Pertinency is found lacking here because (1) inquiry as to affairs relating to petitioner’s student days at Cornell University, situated at Ithaca, N. Y., it is said, was not germane to the Subcommittee’s investigation as to Communist activities in “the Albany area”; and (2) in any event, such investigation, the Court finds, related only to alleged Communist infiltration into labor unions and not as well to infiltration “at Cornell or in educational institutions generally.” I can agree with neither facet of this holding.
It is quite true, as the Court says, that Ithaca is some 165 miles away from Albany, but it seems to me much *474too refined to say, as a matter of law, that the trial court could not reasonably determine that Ithaca was within the Subcommittee’s terms of reference. Indeed, I think it fair to suggest that in common usage, at least among New Yorkers, “Albany area” would be regarded as aptly descriptive of “upstate” New York. In relation to “pert-inency” the matter should not be judged as if it were one of technical jurisdiction or venue.
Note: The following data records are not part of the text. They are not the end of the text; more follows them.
(** Every value of a reachable state satisfies a property that holds of 0
    and of the generated task values and that the decrement keeps. *)
Section values.
Context (V : Q → Prop).
Hypothesis V_0 : V 0.
Hypothesis V_generated : ∀ t, generated t → V (value t).
Hypothesis V_decrement : ∀ p, V p → V (decrement p).

Lemma initialState_Values : Values V initialState.
Proof.
  split.
  - intros q l (x & [= -> ->] & _)%elem_of_list_to_map_2%list_elem_of_fmap.
    constructor.
  - intros q l (x & [= -> ->] & _)%elem_of_list_to_map_2%list_elem_of_fmap.
    apply V_0.
  - intros q l (x & [= -> ->] & _)%elem_of_list_to_map_2%list_elem_of_fmap.
    apply V_0.
  - constructor.
Qed.

Lemma enqueueTask_Values t s : generated t → Values V s → Values V (enqueueTask t s).
Proof.
  intros Ht [H1 H2 H3 H4]. split; simpl; try done.
  apply Forall_app. split; [done|]. constructor; [|constructor].
  by apply V_generated.
Qed.

Lemma admitTask_Values s s' : Inv s → Values V s → admitTask s = Some s' → Values V s'.
Proof.
  intros Hs Hg. pose proof Hg as [H1 H2 H3 H4].
  destruct (queue s) as [|task rest] eqn:Hq.
  { rewrite (admitTask_empty _ Hq). by intros [= <-]. }
  destruct (admitTask_cons s task rest Hq)
    as (m & lm & _ & Hm & _ & ->).
  { by apply Inv_group_nonempty. }
  { intros n Hn. eapply Inv_entries, groupOf_all; eauto. }
  intros [= <-]. apply Forall_cons in H4 as [Ht Hrest].
  split; simpl; try done.
  apply map_Forall_insert_2; [|done].
  apply Forall_app. split; [by apply (H1 m)|]. by repeat constructor.
Qed.

Lemma registerQueue_Values name s : Values V s → Values V (registerQueue name s).
Proof.
  intros [H1 H2 H3 H4]. split; simpl; try done;
    apply map_Forall_insert_2; try done; apply V_0.
Qed.

Lemma dropQueue_Values group s s' : Values V s → dropQueue group s = Some s' → Values V s'.
Proof.
  intros [H1 H2 H3 H4]. unfold dropQueue.
  destruct (last group) as [r|]; [|done]. cbn [mbind option_bind].
  destruct (shrinkSubQueues group r s) as [newQueues|] eqn:Hshrink; [|done].
  cbn [mbind option_bind]. intros [= <-].
  split; simpl; try done; try (by apply map_Forall_delete).
  unfold shrinkSubQueues in Hshrink.
  destruct ((0 <? length (default [] (subQueues s !! r)))%nat
            || bool_decide (is_Some (currentTaskOf s r))).
  2:{ injection Hshrink as <-. by apply map_Forall_delete. }
  destruct (leastLoaded (removelast group) (subQueues s)) as [m|]; [|done].
  cbn [mbind option_bind] in Hshrink.
  destruct (subQueues s !! m) as [l|] eqn:Hl; [|done].
  injection Hshrink as <-.
  apply map_Forall_delete, map_Forall_insert_2; [|done].
  apply Forall_app. split; [by apply (H1 m)|].
  apply Forall_app. split.
  - unfold currentTaskOf. destruct (progress s !! r) as [p|] eqn:Hp; [|constructor].
    destruct (Qltb 0 p); repeat constructor. by apply (H2 r).
  - destruct (subQueues s !! r) as [lr|] eqn:Hlr; [|constructor].
    by apply (H1 r).
Qed.

Lemma progressTick_Values s s' : Inv s → Values V s → progressTick s = Some s' → Values V s'.
Proof.
  intros Hs Hg. pose proof Hg as [H1 H2 H3 H4].
  destruct (decrementPaused s) eqn:Hp.
  { rewrite (progressTick_paused _ Hp). by intros [= <-]. }
  destruct (progressTick_running s Hp (Inv_entries s Hs)) as (u & -> & Hu).
  intros [= <-]. split; simpl; try done.
  intros q p. rewrite Hu. destruct (decide (q ∈ allQueues s)); [|apply H2].
  intros [= <-]. unfold nextProgress.
  destruct (progress s !! q) as [p|] eqn:Hq; [|apply V_0].
  destruct ((0 <? length (default [] (subQueues s !! q)))%nat && Qltb 0 p);
    [|apply V_0].
  by apply V_decrement, (H2 q).
Qed.

Lemma Forall_tail_P {A} (P : A → Prop) l : Forall P l → Forall P (tail l).
Proof. destruct 1; [constructor | done]. Qed.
The other aspect of the Court’s holding seems to me equally infirm. Accepting, as I shall, the Court’s view that the trial record shows that the Subcommittee, at the relevant time, was investigating only alleged Communist “labor union,” and not “educational,” infiltration, it seems to me abundantly clear that the lower courts were justified in concluding that all of the questions with respect to which the petitioner was convicted * were pertinent to that matter.
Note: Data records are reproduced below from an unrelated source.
(** The content script on the sample article: the script and the
    advertisement are gone from the copy, the link is absolute, and the
    document is as before. *)
Lemma C9_live_document_unchanged_witness :
  Spec.same_document TestDoubles.article_world
    (snd (@Vanilla.getMainContent TestDoubles.host TestDoubles.article_world))
  /\ Store.detached
       (snd (@Vanilla.getMainContent TestDoubles.host TestDoubles.article_world))
     <> [].
Proof.
  split.
  - refine (proj1 (proj2 (@C9_live_document_unchanged TestDoubles.host
                            TestDoubles.article_world _))).
    split; [|constructor].
    unfold Spec.ids_below. vm_compute. repeat constructor.
  - vm_compute. discriminate.
Defined.

(* ================================================================== *)
(** * Converting the output again *)
(* ================================================================== *)

Lemma collapse_ws_single_spaced (s : string) :
  forall b, Spec.single_spaced b (Js.collapse_ws_from b s) = true.
Proof.
  induction s as [|c r IH]; intros b; simpl; [reflexivity|].
  destruct (Js.is_space c) eqn:E.
  - destruct b; [apply IH|]. simpl. apply IH.
  - simpl. rewrite E. apply IH.
Qed.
Only shortly before it examined petitioner, the Subcommittee had interrogated two witnesses, Marqusee and Richardson, with respect to their Communist affiliations, their summer work with two labor unions in Schenectady and in Syracuse, and Communist infiltration into such unions, all while they were both students at Cornell. One of these witnesses, Richardson, had testified that during this period he had known the petitioner, and one Homer Owen (Count Four of the indictment), as Communists on the Cornell campus. I do not see why it should now be deemed either that the Subcommittee’s interest in petitioner’s testimony was confined to “educational infiltration,” or that its preliminary questioning of him might not have led to developing information bearing on “labor union infiltration,” possibly stemming from student Communist activity on the Cornell campus, had *475further inquiry not been blocked by petitioner’s refusal to answer.
I cannot agree that the decision of this case has been made “within the conventional framework of the federal criminal law.” For surely in judging the pertinency of a question put in the course of an otherwise valid Congressional inquiry, as this one is recognized to have been, we should not insist that the inquiring committee follow stricter rules than the courts themselves apply in determining, for example, the sufficiency of a plea of self-incrimination under the “link in the chain” rule, see, e. g., Blau v. United States, 340 U. S. 159, or in judging “materiality” in a perjury case, see, e. g., Carroll v. United States, supra. In reversing this conviction, I think the Court has strayed from the even course of decision.
I would affirm.

 Counts One, Two, Four, and Five of the indictment, set forth in note 5 of the Court’s opinion. Ante, p. 461.